Just a few months ago, I wrote about how eliminating the stepped-up basis would devastate family farms. Long story short, it would slam the next generation of farmers with a massive tax bill when their parents pass away, and they inherit the family farm. Because most farmers are land rich and cash poor, it would undoubtedly force many to sell the farm or parts of it just to pay the tax bill.

That’s wrong and it shouldn’t be in what the liberals in Washington are calling their “infrastructure” bill. At the time, we were told that the Administration understood how devastating eliminating the stepped-up basis would be for family farms and small businesses. We were told they were going to fix their bill so that 98 percent of farms wouldn’t have to pay their new death tax.

The USDA says that number came from “estimates,” but we still don’t have any idea how they came to it. They won’t tell us. What we do know, is that a study by Texas A&M Agricultural Food Policy Center determined that 98 percent of farms in its 30-state database WOULD be impacted by eliminating the stepped-up basis. On average, those farms would owe an additional tax liability totaling $726,104 per farm.

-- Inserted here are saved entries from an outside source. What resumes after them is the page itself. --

(** [atan2] gives the direction of the vector: its cosine and sine are
    the normalised coordinates. *)
Lemma atan2_direction (y x : R) :
  0 < norm x y ->
  cos (atan2 y x) = x / norm x y /\ sin (atan2 y x) = y / norm x y.
Proof.
  intros Hd. unfold atan2.
  destruct (Rlt_dec 0 x) as [Hx|Hx].
  - rewrite cos_atan, sin_atan, sqrt_one_plus_ratio by lra.
    rewrite Rabs_pos_eq by lra. split; field; lra.
  - destruct (Rlt_dec x 0) as [Hx'|Hx'].
    + assert (C : cos (atan (y / x)) = - x / norm x y).
      { rewrite cos_atan, sqrt_one_plus_ratio by lra.
        rewrite Rabs_left by lra. field. lra. }
      assert (S : sin (atan (y / x)) = - y / norm x y).
      { rewrite sin_atan, sqrt_one_plus_ratio by lra.
        rewrite Rabs_left by lra. field. lra. }
      destruct (Rle_dec 0 y).
      * rewrite neg_cos, neg_sin, C, S. split; field; lra.
      * rewrite cos_minus, sin_minus, cos_PI, sin_PI, C, S. split; field; lra.
    + assert (x = 0) by lra. subst x.
      assert (N : norm 0 y = Rabs y).
      { unfold norm. replace (0 * 0 + y * y) with (y²) by (unfold Rsqr; ring).
        apply sqrt_Rsqr_abs. }
      rewrite N in *.
      destruct (Rlt_dec 0 y).
      * rewrite cos_PI2, sin_PI2, Rabs_pos_eq by lra. split; field; lra.
      * destruct (Rlt_dec y 0).
        -- rewrite cos_neg, sin_neg, cos_PI2, sin_PI2, Rabs_left by lra.
           split; field; lra.
        -- assert (y = 0) by lra. subst y. rewrite Rabs_R0 in Hd. lra.
Qed.

(** The length left after a step of length [s] towards the target. *)
Lemma norm_after_move (x y s : R) :
  0 < norm x y -> s <= norm x y -> 0 <= s ->
  norm (x - x / norm x y * s) (y - y / norm x y * s) = norm x y - s.
Proof.
  intros Hd Hs H0. set (d := norm x y) in *.
  unfold norm at 1. apply sqrt_lem_1.
  - apply Rplus_le_le_0_compat; apply Rle_0_sqr.
  - lra.
  - pose proof (norm_sqr x y) as Q. fold d in Q.
    replace ((x - x / d * s) * (x - x / d * s) + (y - y / d * s) * (y - y / d * s))
      with ((x * x + y * y) * ((d - s) * (d - s)) / (d * d)) by (field; lra).
    rewrite <- Q. field. lra.
Qed.

Lemma truthy_nonzero (x : R) : x <> 0 -> truthy x = true.
Proof. intro H. unfold truthy. destruct (Req_dec_T x 0); [contradiction|reflexivity]. Qed.

Lemma truthy_zero (x : R) : x = 0 -> truthy x = false.
Proof. intro H. unfold truthy. destruct (Req_dec_T x 0); [reflexivity|contradiction]. Qed.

That’s more than enough to break most farmers. Even the loophole liberals tried to create wouldn’t let farmers and small business owners dodge that bill, it would just kick the can down the road, forcing someone to pay the piper someday. The bottom line is that this provision seems tailor-made for killing the family farm.

Certainly, many small family businesses would be impacted, but as President John F. Kennedy once said, “the farmer is the only man in our economy who buys everything at retail, sells everything at wholesale, and pays the freight both ways.” Add into that skyrocketing land values and you get the perfect recipe for poisoning the well of the family farm.

Like I said earlier, farmers are land rich and cash poor. That means most aren’t going to have the cash to foot the bill when the death tax collector comes knocking on their door. It’s going to force them to sell and for an unlucky few, those sales are going to happen on the courthouse steps.

It makes me sick just thinking about how devastating this would be for farm families. The elimination of the stepped-up basis could very well mean the elimination of the family farm. Eliminating family farms IS NOT infrastructure and it certainly shouldn’t be included in any so-called “infrastructure” bill.